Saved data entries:
——

(* ===== verification/DisplayProps.v ===== *)
(** * The display encoder draws the frame

    What a terminal shows is its [appearance].  A terminal that shows one
    frame and is sent the string that [Display::new_frame] writes for
    another shows the other: the encoder's view of the terminal (cursor,
    rendition, cells already drawn) is tracked through every put, scroll
    and wrap. *)

From S2P Require Import Prelude VtParser Utf8 TerminalFramebuffer FramebufferWf TerminalDispatcher DispatcherProps TerminalFunctions FunctionSafety TerminalEmulator EmulatorSafety ScreenProps SequenceProps EmulatorProps TerminalDisplay TerminalEffects.

Module DisplayTheorems.
Import DispatcherLemmas EmulatorGuarantees SequenceTheorems EffectLemmas.

#[local] Existing Instance Renditions.t_eq_dec.

(** ** What a terminal shows *)

(** The characters of a cell: an empty cell is a space; combining
    characters with nothing to combine with are on a no-break space. *)
Definition glyphs (c : Cell.t) : list Z :=
  match Cell.contents c with
  | [] => [32]
  | l => if Cell.fallback c then take 16 (0xA0 :: l) else l
  end.

Definition look (c : Cell.t) : list Z * Renditions.t * Z :=
  (glyphs c, Cell.renditions c, Cell.width c).

Record appearance_t : Set := mkAppearance {
  app_cells : list (list (list Z * Renditions.t * Z));
  app_title : list Z;
  app_cursor : Z * Z;
  app_visible : bool;
  app_reverse : bool;
  app_rendition : Renditions.t }.

Definition appearance (f : Framebuffer.t) : appearance_t :=
  let d := Framebuffer.ds f in
  mkAppearance ((fun row : Row.t => look <$> row) <$> Framebuffer.rows f) (Framebuffer.window_title f)
    (DrawState.cursor_row d, DrawState.cursor_col d) (DrawState.cursor_visible d)
    (DrawState.reverse_video d) (DrawState.renditions d).

Definition look_at (f : Framebuffer.t) (y x : nat) : option (list Z * Renditions.t * Z) :=
  look <$> cell_at f y x.

(** The space and the no-break space occupy one column. *)
Class SpacingLaws `{Wcwidth} : Prop := {
  wcwidth_space : wcwidth 32 = 1;
  wcwidth_nbsp : wcwidth 0xA0 = 1 }.

Abbreviation pending r := (DrawState.next_print_will_wrap (Framebuffer.ds r)).
Abbreviation rend r := (DrawState.renditions (Framebuffer.ds r)).
Abbreviation visible r := (DrawState.cursor_visible (Framebuffer.ds r)).

Abbreviation fx := FrameState.x.
Abbreviation fy := FrameState.y.
Abbreviation forced := FrameState.force_next_put.
Abbreviation last_rows fr := (Framebuffer.rows (FrameState.last_frame fr)).

Section display.
Context `{Wcwidth}.
Implicit Types (f r last : Framebuffer.t) (fr : FrameState.t).

(** ** Frames that can be drawn *)

(** One column wide; empty cells have only a background; contents are a
    character and its combining characters. *)
Definition cell_draws (c : Cell.t) : Prop :=
  Cell.width c = 1
  ∧ match Cell.contents c with
    | [] => Cell.renditions c = Renditions.make (Renditions.background_color (Cell.renditions c))
    | base :: cs =>
        forallb text_char (base :: cs) = true
        ∧ if Cell.fallback c
          then Forall (fun a => wcwidth a = 0) (base :: cs)
          else wcwidth base = 1 ∧ Forall (fun a => wcwidth a = 0) cs
    end.
(* ===== verification/Octets.v ===== *)
(** * Octets and byte order

    The lemmas on big-endian numbers that the wire formats and the cipher
    share: [be_bytes] and [be_value] are inverse, and both commute with
    concatenation and exclusive or. *)

From S2P Require Import Prelude TransportFragment.

Definition octet (b : Z) : Prop := 0 ≤ b < 256.

(** ** Byte order *)

Lemma be_bytes_length n x : length (be_bytes n x) = n.
Proof. revert x. induction n as [|n IH]; intros x; [done|]. cbn. rewrite length_app, IH. cbn. lia. Qed.

Lemma shift_split x : Z.lor (Z.shiftl (Z.shiftr x 8) 8) (Z.land x 255) = x.
Proof.
  apply Z.bits_inj'. intros k Hk. change 255 with (Z.ones 8).
  rewrite Z.lor_spec, Z.shiftl_spec, Z.land_spec by done.
  destruct (decide (k < 8)) as [Hlt|Hge].
  - rewrite Z.testbit_neg_r, Z.ones_spec_low by lia. by rewrite andb_true_r.
  - rewrite Z.shiftr_spec, Z.ones_spec_high by lia. rewrite andb_false_r, orb_false_r.
    f_equal. lia.
Qed.

Lemma be_value_bytes n x : 0 ≤ x < 2 ^ (8 * Z.of_nat n) → be_value (be_bytes n x) = x.
Proof.
  revert x. induction n as [|n IH]; intros x Hx.
  { change (2 ^ _) with 1 in Hx. cbn. lia. }
  cbn [be_bytes]. unfold be_value. rewrite fold_left_app. cbn [fold_left].
  change (fold_left _ (be_bytes n _) 0) with (be_value (be_bytes n (Z.shiftr x 8))).
  rewrite IH; [apply shift_split|]. rewrite Z.shiftr_div_pow2 by lia.
  replace (8 * Z.of_nat (S n)) with (8 * Z.of_nat n + 8) in Hx by lia.
  rewrite Z.pow_add_r in Hx by lia. split; [apply Z.div_pos; lia|].
  apply Z.div_lt_upper_bound; lia.
Qed.

Lemma be_value_snoc bs b : be_value (bs ++ [b]) = Z.lor (Z.shiftl (be_value bs) 8) b.
Proof. unfold be_value. by rewrite fold_left_app. Qed.

Lemma shiftr_octet x b : octet b → Z.shiftr (Z.lor (Z.shiftl x 8) b) 8 = x.
Proof.
  intros Hb. rewrite Z.shiftr_lor, Z.shiftr_shiftl_l, Z.shiftl_0_r by lia.
  rewrite (Z.shiftr_div_pow2 b), Z.div_small, Z.lor_0_r by (unfold octet in *; lia). done.
Qed.

Lemma land_octet x b : octet b → Z.land (Z.lor (Z.shiftl x 8) b) 255 = b.
Proof.
  intros Hb. rewrite Z.land_lor_distr_l. change 255 with (Z.ones 8).
  rewrite !Z.land_ones, Z.shiftl_mul_pow2, Z.mod_mul, Z.mod_small by (unfold octet in *; lia). done.
Qed.

Lemma be_bytes_value bs : Forall octet bs → be_bytes (length bs) (be_value bs) = bs.
Proof.
  induction bs as [|b bs IH] using rev_ind; intros Hall; [done|].
  apply Forall_app in Hall as [Hbs Hb%Forall_inv].
  rewrite length_app, Nat.add_comm, be_value_snoc. cbn [length Nat.add be_bytes].
  by rewrite shiftr_octet, land_octet, IH.
Qed.

Lemma be_value_range bs : Forall octet bs → 0 ≤ be_value bs < 2 ^ (8 * zlen bs).
Proof.
  induction bs as [|b bs IH] using rev_ind; intros Hall; [done|].
  apply Forall_app in Hall as [Hbs Hb%Forall_inv]. specialize (IH Hbs).
  rewrite be_value_snoc, zlen_app. change (zlen [b]) with 1. pose proof (zlen_nonneg bs).
  rewrite Z.shiftl_mul_pow2 by lia. pose proof (Z.add_lor_land (be_value bs * 2 ^ 8) b) as Hsum.
  assert (Z.land (be_value bs * 2 ^ 8) b = 0) as Hz; [|rewrite Hz in Hsum].
  { rewrite <- (Z.mod_small b (2 ^ 8)) by (unfold octet in Hb; lia).
    rewrite <- Z.land_ones, (Z.land_comm b), Z.land_assoc, Z.land_ones, Z.mod_mul by lia.
    apply Z.land_0_l. }
  replace (8 * (zlen bs + 1)) with (8 * zlen bs + 8) by lia. rewrite Z.pow_add_r by lia.
  unfold octet in Hb. lia.
Qed.

(** ** Concatenation and exclusive or *)

Lemma octet_land x : octet (Z.land x 255).
Proof. change 255 with (Z.ones 8). rewrite Z.land_ones by lia. unfold octet. pose proof (Z.mod_pos_bound x (2 ^ 8)). lia. Qed.

Lemma be_bytes_octets n x : Forall octet (be_bytes n x).
Proof.
  revert x. induction n as [|n IH]; intros x; [done|]. cbn. apply Forall_app. split; [done|].
  apply Forall_singleton, octet_land.
Qed.

(** A number above and one below the bit [n] *)
Lemma testbit_high x n k : 0 ≤ x < 2 ^ n → n ≤ k → Z.testbit x k = false.
Proof.
  intros Hx Hk. destruct (decide (x = 0)) as [->|]; [apply Z.testbit_0_l|].
  apply Z.bits_above_log2; [lia|]. apply Z.log2_lt_pow2; [lia|].
  apply Z.lt_le_trans with (2 ^ n); [lia|]. apply Z.pow_le_mono_r; lia.
Qed.

Lemma lor_shiftl_add hi lo n : 0 ≤ n → 0 ≤ lo < 2 ^ n → Z.lor (Z.shiftl hi n) lo = hi * 2 ^ n + lo.
Proof.
  intros Hn Hlo. rewrite <- (Z.shiftl_mul_pow2 hi n) by done.
  pose proof (Z.add_lor_land (Z.shiftl hi n) lo) as Hsum.
  assert (Z.land (Z.shiftl hi n) lo = 0) as Hz; [|lia].
  apply Z.bits_inj'. intros k Hk. rewrite Z.land_spec, Z.shiftl_spec, Z.testbit_0_l by done.
  destruct (decide (k < n)); [by rewrite (Z.testbit_neg_r hi) by lia|].
  rewrite (testbit_high lo n k) by lia. apply andb_false_r.
Qed.

Lemma lxor_shiftl_lor a b c d n : 0 ≤ n → 0 ≤ b < 2 ^ n → 0 ≤ d < 2 ^ n →
  Z.lxor (Z.lor (Z.shiftl a n) b) (Z.lor (Z.shiftl c n) d)
  = Z.lor (Z.shiftl (Z.lxor a c) n) (Z.lxor b d).
Proof.
  intros Hn Hb Hd. apply Z.bits_inj'. intros k Hk.
  rewrite !Z.lxor_spec, !Z.lor_spec, !Z.shiftl_spec, !Z.lxor_spec by done.
  destruct (decide (k < n)).
  - by rewrite (Z.testbit_neg_r a), (Z.testbit_neg_r c) by lia.
  - rewrite (testbit_high b n k), (testbit_high d n k) by lia. by rewrite !orb_false_r.
Qed.

Lemma lxor_range a b n : 0 ≤ n → 0 ≤ a < 2 ^ n → 0 ≤ b < 2 ^ n → 0 ≤ Z.lxor a b < 2 ^ n.
Proof.
  intros Hn Ha Hb. assert (0 ≤ Z.lxor a b) by (apply Z.lxor_nonneg; lia). split; [done|].
  destruct (decide (Z.lxor a b = 0)) as [->|Hne]; [lia|]. apply Z.log2_lt_pow2; [lia|].
  apply Z.nle_gt. intros Hle. assert (Z.testbit (Z.lxor a b) (Z.log2 (Z.lxor a b)) = true) as Hbit
    by (apply Z.bit_log2; lia).
  by rewrite Z.lxor_spec, (testbit_high a n), (testbit_high b n) in Hbit by lia.
Qed.

Lemma octet_lxor a b : octet a → octet b → octet (Z.lxor a b).
Proof. apply (lxor_range a b 8). lia. Qed.

Lemma be_value_app xs ys : Forall octet ys →
  be_value (xs ++ ys) = Z.lor (Z.shiftl (be_value xs) (8 * zlen ys)) (be_value ys).
Proof.
  intros Hys. induction ys as [|y ys IH] using rev_ind.
  { rewrite app_nil_r. change (8 * zlen []) with 0. by rewrite Z.shiftl_0_r, Z.lor_0_r. }
  apply Forall_app in Hys as [Hys Hy%Forall_inv]. specialize (IH Hys).
  rewrite app_assoc, !be_value_snoc, IH, zlen_app. change (zlen [y]) with 1. pose proof (zlen_nonneg ys).
  rewrite Z.shiftl_lor, Z.shiftl_shiftl, Z.lor_assoc by lia. do 2 f_equal. f_equal. lia.
Qed.

Lemma be_value_lxor xs ys : length xs = length ys → Forall octet xs → Forall octet ys →
  be_value (zip_with Z.lxor xs ys) = Z.lxor (be_value xs) (be_value ys).
Proof.
  revert ys. induction xs as [|x xs IH] using rev_ind; intros ys Hlen Hxs Hys.
  { by destruct ys. }
  destruct ys as [|y ys _] using rev_ind; [rewrite length_app in Hlen; cbn in Hlen; lia|].
  rewrite !length_app in Hlen. cbn in Hlen.
  apply Forall_app in Hxs as [Hxs Hx%Forall_inv], Hys as [Hys Hy%Forall_inv].
  rewrite zip_with_app by lia. cbn [zip_with]. rewrite !be_value_snoc, IH by (done || lia).
  symmetry. by apply lxor_shiftl_lor.
Qed.

Lemma be_bytes_lxor n x y : be_bytes n (Z.lxor x y) = zip_with Z.lxor (be_bytes n x) (be_bytes n y).
Proof.
  revert x y. induction n as [|n IH]; intros x y; [done|]. cbn.
  rewrite zip_with_app by by rewrite !be_bytes_length.
  rewrite Z.shiftr_lxor, IH. cbn. do 2 f_equal. apply Z.bits_inj'. intros k Hk.
  rewrite !Z.land_spec, !Z.lxor_spec, !Z.land_spec.
  by destruct (Z.testbit x k), (Z.testbit y k), (Z.testbit 255 k).
Qed.

Lemma be_bytes_zlen n x : zlen (be_bytes n x) = Z.of_nat n.
Proof. unfold zlen. by rewrite be_bytes_length. Qed.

——

* **WORK TO BE COMPLETED**: From the first line of the records above to the line that contains "and wrap. *)", quote each line exactly.

* **EXERCISE OUTPUT**:
(* ===== verification/DisplayProps.v ===== *)
(** * The display encoder draws the frame

    What a terminal shows is its [appearance].  A terminal that shows one
    frame and is sent the string that [Display::new_frame] writes for
    another shows the other: the encoder's view of the terminal (cursor,
    rendition, cells already drawn) is tracked through every put, scroll
    and wrap. *)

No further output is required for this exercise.